0x814b700 <backupbuf>: "@2j ' one.of.my.leaf.servers 3 168 :Mynet Norway - Hosted by website.org"

#0 0x08062f90 in match (mask=0x6f6c6720 <Address 0x6f6c6720 out of bounds>, name=0x6f6c6720 <Address 0x6f6c6720 out of bounds>) at match.c:411
No locals.
#1 0x283286a1 in ?? ()
No symbol table info available.
#2 0x6f6c6720 in ?? ()
No symbol table info available.
GCC: gcc version 3.4.2 [FreeBSD] 20040728
UNAME: FreeBSD mixxnet 5.3-RELEASE FreeBSD 5.3-RELEASE #0: Sat Dec 11 01:37:19 CET 2004 xacto@byggarebob:/usr/src/sys/i386/compile/MYKERNEL i386
UNREAL: Unreal3.2.4 build 1.1.1.1.2.22 2006/02/05 18:03:15
CORE: -rw------- 1 mark mark 2953216 Feb 25 08:17 ircd.core
=================== STOP HERE ======================

EDIT:

I should also note that last night after the maintenance, I changed all the config files to autoconnect back to the main Europe hub and tried the same method of relinking as pasted above. This time I used "#" instead of "//" for comments on autoconnect in the link block for the hub I didn't want to connect to. They all linked to the right place then.

I'm not sure what happened before though with 3 of them still autoconnecting to the hub that was commented out ("//") even after multiple successful rehashes.

Thanks

-Mark

mixx941

2006-02-26 17:31

reporter   ~0011308

Last edited: 2006-02-26 17:40

Here's an update with more weird behavior. The same server that crashed and that I pasted the backtrace on is now trying to autoconnect to a server again that has autoconnect disabled. Not only that, it's trying to connect to the wrong IP address. Here's an example:

--- *** Global -- from server.se.eu.mynet.net: ERROR from hub1.eu.mynet.net[3.4.5.6] -- Closing Link: [x.x.x.x] (Server Exists)

The "3.4.5.6" address it's trying to autoconnect to is actually the address of a different hub (hub2.eu.mynet.net), which is the hub that it's currently already linked to...which is why its saying Server Exists.

The link block in this server for hub1.eu.mynet.net has a completely different IP address and no autoconnect enabled, but yet its still trying that incorrect IP and autoconnecting right now.

link hub1.eu.mynet.net
{
        username *;
        hostname 1.2.3.4;
        bind-ip *;
        port 0000;
        hub *;
        password-connect "x";
        password-receive "x";
        class servers;
                options {
                        zip;
                        };
};

At one point, I do believe there was a mistake in the IP addresses, but they're all correct now and I've rehashed many times which have all said successful.

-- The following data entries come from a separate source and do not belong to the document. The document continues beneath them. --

(* ===== verification/_CoqProject ===== *)
-Q . S2P
Prelude.v
CLib.v
Edify.v
Bytes.v
Bz2.v
BsPatch.v
BsDiff.v
SufSort.v
ZlibSha.v
ImgPatch.v
ImgDiff.v
ImgRoundTrip.v
DiffTools.v
Retouch.v
World.v
Mtd.v
Volumes.v
Cache.v
FreeCache.v
ApplyPatch.v
Hash.v
Zip.v
ZipData.v
DirUtil.v
ZipExtract.v
Verifier.v
MtdUtils.v
MtdSession.v
FlashPatch.v
BootMessage.v
FlashMessage.v
MmcUtils.v
FlashUtils.v
FlashRestore.v
Floats.v
Updater.v
UpdaterTypes.v
UpdaterChecks.v
UpdaterScripts.v
Lemma zslice_app {A} (a b c : list A) :
  zslice (a ++ b ++ c) (zlen a) (zlen b) = Some b.
Proof.
  unfold zslice, zlen. rewrite decide_True by (rewrite !length_app; lia).
  by rewrite !Nat2Z.id, drop_app_length, take_app_length.
Qed.
Lemma zslice_inv {A} (l : list A) i n k :
  zslice l i n = Some k → ∃ a c, l = a ++ k ++ c ∧ zlen a = i ∧ zlen k = n.
Proof.
  intros E. pose proof (zslice_length _ _ _ _ E) as (? & ? & ?).
  unfold zslice in E. case_decide; [|done]. injection E as <-.
  exists (take (Z.to_nat i) l), (drop (Z.to_nat n) (drop (Z.to_nat i) l)).
  rewrite !take_drop. unfold zlen in *. rewrite length_take. split_and!; [done|lia|lia].
Qed.
Lemma zslice_to {A} (l : list A) i n m k k' :
  zslice l i n = Some k → zslice l (i + n) m = Some k' → zslice l i (n + m) = Some (k ++ k').
Proof.
  intros (a & c & -> & <- & <-)%zslice_inv E.
  apply zslice_inv in E as (a' & c' & E & Ha & <-).
  rewrite app_assoc in E. apply app_inj_1 in E as [<- ->].
  2: { unfold zlen in Ha. rewrite length_app. lia. }
  rewrite <- zlen_app, (app_assoc k). apply zslice_app.
Qed.
Lemma zslice_full {A} (l : list A) : zslice l 0 (zlen l) = Some l.
Proof.
  unfold zslice. rewrite decide_True by (pose proof (zlen_nonneg l); lia).
  unfold zlen. rewrite Nat2Z.id. simpl. by rewrite drop_0, firstn_all.
Qed.

Lemma zslice_app_l {A} (l r : list A) i n k :
  zslice (l ++ r) i n = Some k → i + n ≤ zlen l → zslice l i n = Some k.
Proof.
  unfold zslice, zlen. case_decide; [|done]. intros [= <-] Hl. rewrite decide_True by lia.
  rewrite drop_app_le, take_app_le; [done|rewrite length_drop; lia|lia].
Qed.

Lemma take_zslice {A} (l : list A) i n k :
  zslice l i n = Some k → take (Z.to_nat (i + n)) l = take (Z.to_nat i) l ++ k.
Proof.
  intros (a & c & -> & <- & <-)%zslice_inv. unfold zlen. rewrite Nat2Z.id, take_app_length.
  replace (Z.to_nat _) with (length (a ++ k)) by (rewrite length_app; lia).
  by rewrite app_assoc, take_app_length.
Qed.

Create HintDb recovery.
#[export] Hint Resolve zlen_nonneg : recovery.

Maybe the problem here is that the servers that this happens on are somehow just not rehashing the config file properly. That would account for why even after rehashes changing autoconnect and squitting that it reconnects to the server that HAD autoconnect on, not the one that currently does. However, I did the same upgrade procedure on all servers from 3.2.3 to 3.2.4 and this only happens on three of them...so I am not sure what kind of user error this would be.

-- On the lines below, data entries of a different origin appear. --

(* ===== verification/CLib.v ===== *)
(** The parts of the C library the program's own logic uses: [strcmp],
    [strstr], [strtol], [qsort] and [bsearch], with their specifications. *)
From S2P Require Import Prelude.

(** * Strings

    A [char *] is modelled by the characters before its terminator. *)
Definition strlen (s : string) : Z := Z.of_nat (String.length s).

Lemma strlen_nonneg s : 0 ≤ strlen s.
Proof. unfold strlen. lia. Qed.
Lemma strlen_app s t : strlen (s +:+ t) = strlen s + strlen t.
Proof.
  unfold strlen. rewrite <- Nat2Z.inj_add. f_equal.
  induction s as [|c s IH]; simpl; [done|by rewrite IH].
Qed.
Lemma string_app_nil_r s : s +:+ "" = s.
Proof.
  induction s as [|c s IH]; [done|]. change (String c (s +:+ "") = String c s). by rewrite IH.
Qed.
#[export] Hint Resolve strlen_nonneg : recovery.

Definition uchar (c : Ascii.ascii) : Z := Z.of_nat (Ascii.nat_of_ascii c).

Lemma uchar_inj c d : uchar c = uchar d → c = d.
Proof.
  unfold uchar. intros E%Nat2Z.inj.
  by rewrite <- (Ascii.ascii_nat_embedding c), E, Ascii.ascii_nat_embedding.
Qed.

(** The end of the string counts as the character 0. *)
Fixpoint strcmp (s t : string) : Z :=
  match s, t with
  | EmptyString, EmptyString => 0
  | EmptyString, String d _ => - (uchar d + 1)
  | String c _, EmptyString => uchar c + 1
  | String c s', String d t' =>
      if decide (c = d) then strcmp s' t' else uchar c - uchar d
  end.

Lemma strcmp_eq s t : strcmp s t = 0 ↔ s = t.
Proof.
  revert t. induction s as [|c s IH]; intros [|d t]; simpl.
  - done.
  - split; [unfold uchar; lia|done].
  - split; [unfold uchar; lia|done].
  - case_decide as E; subst.
    + rewrite IH. split; [by intros ->|by intros [= ->]].
    + split; [|by intros [= ->]]. intros ?. destruct E. apply uchar_inj. lia.
Qed.

Lemma strcmp_antisym s t : strcmp t s = - strcmp s t.
Proof.
  revert t. induction s as [|c s IH]; intros [|d t]; simpl; try lia.
  repeat case_decide; subst; solve [apply IH | done | lia].
Qed.

Lemma strcmp_trans s t u : strcmp s t ≤ 0 → strcmp t u ≤ 0 → strcmp s u ≤ 0.
Proof.
  revert t u. induction s as [|c s IH]; intros [|d t] [|e u]; simpl; unfold uchar; try lia.
  repeat case_decide; subst; intros; try done; try lia; [by eapply IH|].
  destruct H. apply uchar_inj. unfold uchar. lia.
Qed.

(** [strstr(haystack, needle) != NULL]. *)
Fixpoint strstr (haystack needle : string) : bool :=
  String.prefix needle haystack ||
  match haystack with
  | EmptyString => false
  | String _ h => strstr h needle
  end.

Lemma prefix_spec p s : String.prefix p s = true ↔ ∃ r, s = p +:+ r.
Proof.
  revert s. induction p as [|c p IH]; intros [|d s]; simpl.
  - split; [by exists ""|done].
  - split; [by exists (String d s)|done].
  - split; [done|]. by intros [r ?].
  - destruct (Ascii.ascii_dec c d) as [->|Hne].
    + rewrite IH. split; intros [r Hr]; exists r; [by subst|by injection Hr].
    + split; [done|]. by intros [r [= ]].
Qed.

Lemma strstr_spec h n : strstr h n = true ↔ ∃ p r, h = p +:+ n +:+ r.
Proof.
  induction h as [|c h IH]; cbn [strstr].
  - rewrite orb_false_r, prefix_spec. split.
    + intros [r Hr]. by exists "", r.
    + intros ([|] & r & Hr); [|done]. by exists r.
  - rewrite orb_true_iff, prefix_spec, IH. split.
    + intros [[r Hr]|(p & r & ->)]; [by exists "", r|by exists (String c p), r].
    + intros ([|c' p] & r & Hr); [left; by exists r|right].
      injection Hr as -> ->. by exists p, r.
Qed.

(** * [strtol]

    [strtol s] is the value of [strtol(s, &end, 10)] and the string at [end]. *)
Section strtol.
Context `{Abi}.

Definition isspace (c : Ascii.ascii) : bool :=
  let n := uchar c in (n =? 32) || ((9 <=? n) && (n <=? 13)).
Definition isdigit (c : Ascii.ascii) : bool :=
  let n := uchar c in (48 <=? n) && (n <=? 57).

Fixpoint skip_spaces (s : string) : string :=
  match s with
  | String c s' => if isspace c then skip_spaces s' else s
  | EmptyString => s
  end.

(** The digits at the head of [s], onto the value [acc]. *)
Fixpoint digits (acc : Z) (s : string) : Z * string :=
  match s with
  | String c s' =>
      if isdigit c then digits (acc * 10 + (uchar c - 48)) s' else (acc, s)
  | EmptyString => (acc, s)
  end.

Definition sign (s : string) : Z * string :=
  match s with
  | String "-"%char s' => (-1, s')
  | String "+"%char s' => (1, s')
  | _ => (1, s)
  end.

Definition clamp_long (z : Z) : Z := Z.max LONG_MIN (Z.min LONG_MAX z).

Definition strtol (s : string) : Z * string :=
  let '(sg, s1) := sign (skip_spaces s) in
  match s1 with
  | String c _ =>
      if isdigit c then
        let '(n, rest) := digits 0 s1 in (clamp_long (sg * n), rest)
      else (0, s)
  | EmptyString => (0, s)
  end.

(** ** Numbers printed in decimal are read back *)

Lemma pretty_N_char_digit (m : N) : (m < 10)%N →
  isdigit (pretty_N_char m) = true ∧ uchar (pretty_N_char m) - 48 = Z.of_N m.
Proof.
  intros Hm.
  assert (m = 0 ∨ m = 1 ∨ m = 2 ∨ m = 3 ∨ m = 4 ∨ m = 5 ∨ m = 6 ∨ m = 7 ∨ m = 8 ∨ m = 9)%N
    as E by lia.
  by destruct_or! E; subst.
Qed.

Lemma digits_pretty_go (x : N) s : digits 0 (pretty_N_go x s) = digits (Z.of_N x) s.
Proof.
  revert s. induction (N.lt_wf_0 x) as [x _ IH]. intros s.
  destruct (decide (x = 0)%N) as [->|Hx]; [by rewrite pretty_N_go_0|].
  rewrite pretty_N_go_step by lia. rewrite IH by (apply N.div_lt; lia).
  pose proof (N.mod_upper_bound x 10 ltac:(lia)) as Hm.
  pose proof (N.div_mod x 10 ltac:(lia)) as Hd.
  destruct (pretty_N_char_digit (x mod 10) Hm) as [E1 E2].
  cbn [digits]. rewrite E1, E2. f_equal. lia.
Qed.

Lemma pretty_go_head (x : N) s : (0 < x)%N →
  ∃ c r, pretty_N_go x s = String c r ∧ isdigit c = true.
Proof.
  revert s. induction (N.lt_wf_0 x) as [x _ IH]. intros s Hx.
  rewrite pretty_N_go_step by lia.
  destruct (decide (x / 10 = 0)%N) as [E|?].
  - rewrite E, pretty_N_go_0. eexists _, _. split; [done|].
    apply pretty_N_char_digit, N.mod_upper_bound. lia.
  - apply IH; [apply N.div_lt; lia|by apply N.neq_0_lt_0].
Qed.

Lemma digits_pretty_N (n : N) : 
  (∃ c r, pretty n = String c r ∧ isdigit c = true) ∧ digits 0 (pretty n) = (Z.of_N n, "").
Proof.
  unfold pretty, pretty_N. case_decide as E; [subst; split; [by eexists _, _|done]|].
  split; [apply pretty_go_head; lia|]. by rewrite digits_pretty_go.
Qed.

Lemma skip_spaces_digit c r : isdigit c = true ∨ c = "-"%char →
  skip_spaces (String c r) = String c r.
Proof.
  intros Hc. cbn [skip_spaces]. destruct (isspace c) eqn:E; [|done].
  destruct Hc as [Hc| ->]; [|done]. exfalso. revert E Hc. unfold isspace, isdigit.
  rewrite orb_true_iff, !andb_true_iff, Z.eqb_eq, !Z.leb_le. lia.
Qed.

Lemma sign_digit c r : isdigit c = true → sign (String c r) = (1, String c r).
Proof. by destruct c as [[] [] [] [] [] [] [] []]. Qed.

Lemma strtol_pretty_N (n : N) : strtol (pretty n) = (clamp_long (Z.of_N n), "").
Proof.
  destruct (digits_pretty_N n) as [(c & r & E & Hc) Hd]. unfold strtol. rewrite E in *.
  rewrite skip_spaces_digit by auto. rewrite sign_digit by done. rewrite Hc, Hd.
  by rewrite Z.mul_1_l.
Qed.

Lemma strtol_pretty (z : Z) : in_s long_bits z → strtol (pretty z) = (z, "").
Proof.
  intros [H1 H2].
  assert (∀ y, - 2 ^ (long_bits - 1) ≤ y < 2 ^ (long_bits - 1) → clamp_long y = y) as Hclamp.
  { intros y ?. unfold clamp_long, LONG_MIN, LONG_MAX. lia. }
  destruct z as [|p|p].
  - change (pretty 0) with (pretty 0%N). rewrite strtol_pretty_N. f_equal. by apply Hclamp.
  - change (pretty (Z.pos p)) with (pretty (Npos p)). rewrite strtol_pretty_N.
    f_equal. by apply Hclamp.
  - destruct (digits_pretty_N (Npos p)) as [(c & r & E & Hc) Hd].
    change (pretty (Z.neg p)) with (String "-" (pretty (Npos p))).
    unfold strtol. rewrite skip_spaces_digit by auto. cbn [sign].
    rewrite E in *. rewrite Hc, Hd. f_equal. rewrite Hclamp; simpl in *; lia.
Qed.
End strtol.

(** * [qsort]

    The comparison functions of the program are total preorders that only
    identify equal keys, so that every sorting algorithm gives the same list;
    the model inserts one element at a time. *)
Section qsort.
Context {A : Type} (cmp : A → A → Z).

Fixpoint insert_sorted (x : A) (l : list A) : list A :=
  match l with
  | [] => [x]
  | y :: l' => if decide (cmp x y ≤ 0) then x :: l else y :: insert_sorted x l'
  end.
Definition qsort (l : list A) : list A := foldr insert_sorted [] l.

Lemma insert_sorted_Permutation x l : insert_sorted x l ≡ₚ x :: l.
Proof.
  induction l as [|y l IH]; simpl; [done|]. case_decide; [done|].
  rewrite IH. constructor.
Qed.
Lemma qsort_Permutation l : qsort l ≡ₚ l.
Proof. induction l; simpl; [done|]. rewrite insert_sorted_Permutation. by f_equiv. Qed.

Definition cmp_le (x y : A) : Prop := cmp x y ≤ 0.
Context (cmp_total : ∀ x y, cmp x y ≤ 0 ∨ cmp y x ≤ 0)
        (cmp_trans : ∀ x y z, cmp x y ≤ 0 → cmp y z ≤ 0 → cmp x z ≤ 0).

Lemma insert_sorted_sorted x l :
  StronglySorted cmp_le l → StronglySorted cmp_le (insert_sorted x l).
Proof.
  induction 1 as [|y l Hs IH Hy]; simpl; [repeat constructor|].
  case_decide as E.
  - constructor; [by constructor|]. constructor; [done|].
    eapply Forall_impl; [exact Hy|]. intros z. by apply cmp_trans.
  - constructor; [done|]. rewrite insert_sorted_Permutation.
    constructor; [|done]. destruct (cmp_total x y); [done|done].
Qed.
Lemma qsort_sorted l : StronglySorted cmp_le (qsort l).
Proof. induction l; simpl; [constructor|]. by apply insert_sorted_sorted. Qed.
End qsort.

Lemma StronglySorted_lookup {A} (R : A → A → Prop) (l : list A) i j x y :
  StronglySorted R l → (i < j)%nat → l !! i = Some x → l !! j = Some y → R x y.
Proof.
  intros Hs. revert i j. induction Hs as [|z l Hs IH Hz]; intros i j Hij Hi Hj; [done|].
  destruct i as [|i], j as [|j]; simpl in *; try lia.
  - injection Hi as ->. rewrite Forall_forall in Hz. apply Hz. by eapply list_elem_of_lookup_2.
  - apply (IH i j); [lia|done|done].
Qed.

(** * [bsearch]

    The loop of the C library: [base] is the first index of the part of the
    array still searched and [lim] its length; [cmp x] compares the key with
    the element [x]. *)
Section bsearch.
Context {A : Type} (cmp : A → Z) (l : list A).

Fixpoint bsearch_loop (fuel base lim : nat) : option A :=
  match fuel with
  | O => None
  | S fuel =>
      if decide (lim = O) then None else
      let p := (base + lim / 2)%nat in
      match l !! p with
      | None => None
      | Some x =>
          if decide (cmp x = 0) then Some x
          else if decide (0 < cmp x)
          then bsearch_loop fuel (S p) ((lim - 1) / 2)
          else bsearch_loop fuel base (lim / 2)
      end
  end.
Definition bsearch : option A := bsearch_loop (S (length l)) 0 (length l).

(** The array is in the order of the comparison: the key is beyond every
    element before one it is beyond, and before every element after one it
    is before. *)
Context (l_sorted : ∀ i j x y, (i < j)%nat → l !! i = Some x → l !! j = Some y →
  (0 < cmp y → 0 < cmp x) ∧ (cmp x < 0 → cmp y < 0)).

Lemma bsearch_loop_sound fuel base lim x :
  bsearch_loop fuel base lim = Some x → x ∈ l ∧ cmp x = 0.
Proof.
  revert base lim. induction fuel as [|fuel IH]; intros base lim; simpl; [done|].
  case_decide; [done|]. destruct (l !! _) as [y|] eqn:E; [|done].
  repeat case_decide; eauto. intros [= <-]. split; [|done].
  by eapply list_elem_of_lookup_2.
Qed.

Lemma bsearch_loop_complete fuel base lim i x :
  (lim < fuel)%nat → (base + lim ≤ length l)%nat →
  (base ≤ i < base + lim)%nat → l !! i = Some x → cmp x = 0 →
  is_Some (bsearch_loop fuel base lim).
Proof.
  revert base lim. induction fuel as [|fuel IH]; intros base lim Hf Hb Hi Hx Hc; [lia|].
  cbn [bsearch_loop]. cbv zeta. case_decide; [lia|].
  pose proof (Nat.div_lt lim 2 ltac:(lia) ltac:(lia)).
  pose proof (Nat.div_mod_eq lim 2). pose proof (Nat.mod_upper_bound lim 2 ltac:(lia)).
  pose proof (Nat.div_mod_eq (lim - 1) 2).
  pose proof (Nat.mod_upper_bound (lim - 1) 2 ltac:(lia)).
  destruct (l !! (base + lim / 2)%nat) as [y|] eqn:E; [|apply lookup_ge_None in E; lia].
  repeat case_decide; [by eexists| |].
  - apply IH; [lia|lia| |done|done].
    destruct (lt_eq_lt_dec i (base + lim / 2)) as [[?| ->]|?];
      [|congruence || (simplify_eq; lia)|lia].
    destruct (l_sorted i (base + lim / 2)%nat x y); auto; lia.
  - apply IH; [lia|lia| |done|done].
    destruct (lt_eq_lt_dec i (base + lim / 2)) as [[?| ->]|?];
      [lia|congruence || (simplify_eq; lia)|].
    destruct (l_sorted (base + lim / 2)%nat i y x); auto; lia.
Qed.

Lemma bsearch_spec : (∃ x, x ∈ l ∧ cmp x = 0) ↔ is_Some bsearch.
Proof.
  split.
  - intros (x & [i Hi]%list_elem_of_lookup & Hc).
    eapply (bsearch_loop_complete _ _ _ i x); eauto; apply lookup_lt_Some in Hi; lia.
  - intros [x Hx]. exists x. by eapply bsearch_loop_sound.
Qed.
End bsearch.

Let me know if I'm not making sense or if I can help with better information.

Thanks

-Mark

syzop

2006-04-23 19:46

administrator   ~0011599

Last edited: 2006-04-23 19:47

Are you still experiencing this problem? Or was it just for a few days...

PS: It sounded like memory corruption

mixx941

2006-04-24 16:37

reporter   ~0011604

It has not crashed again but the autoconnect issue is still present, even on a server that was recompiled and moved to a different box. Here's an example from a week or so ago that I posted on the forums:

Leaf A is connected to Hub A. Hub A goes down, and I am alarmed of this by monitoring software. I edit unrealircd.conf on Leaf A to remove the autoconnect to Hub A and enable autoconnect to Hub B. I rehash and it immediately autoconnects to Hub B like it's supposed to. However, it still continues trying to connect to Hub A even though autoconnect is now commented out. I rehash several times at this point, try a hash style comment instead of the usual "//"...still attempting. I even go so far as to completely remove the commented out autoconnect line and rehash several times....but it keeps going.

--- *** Global -- from leaf.a: No response from hub.a[x.x.x.x], closing link
--- *** Global -- from leaf.a: No response from hub.a[x.x.x.x], closing link
--- *** Global -- from leaf.a: No response from hub.a[x.x.x.x], closing link
[repeat indefinitely]

This causes a problem because Hub B is always supposed to be linked to Hub A, not a leaf to Hub A and Hub B at the same time because then traffic between the two hubs goes through that leaf instead of directly between the hubs. However, with Leaf A and Hub B trying to autoconnect to Hub A, who knows which one will get successfully connected when it comes back up...just whichever one gets there first based upon when Hub A comes back online.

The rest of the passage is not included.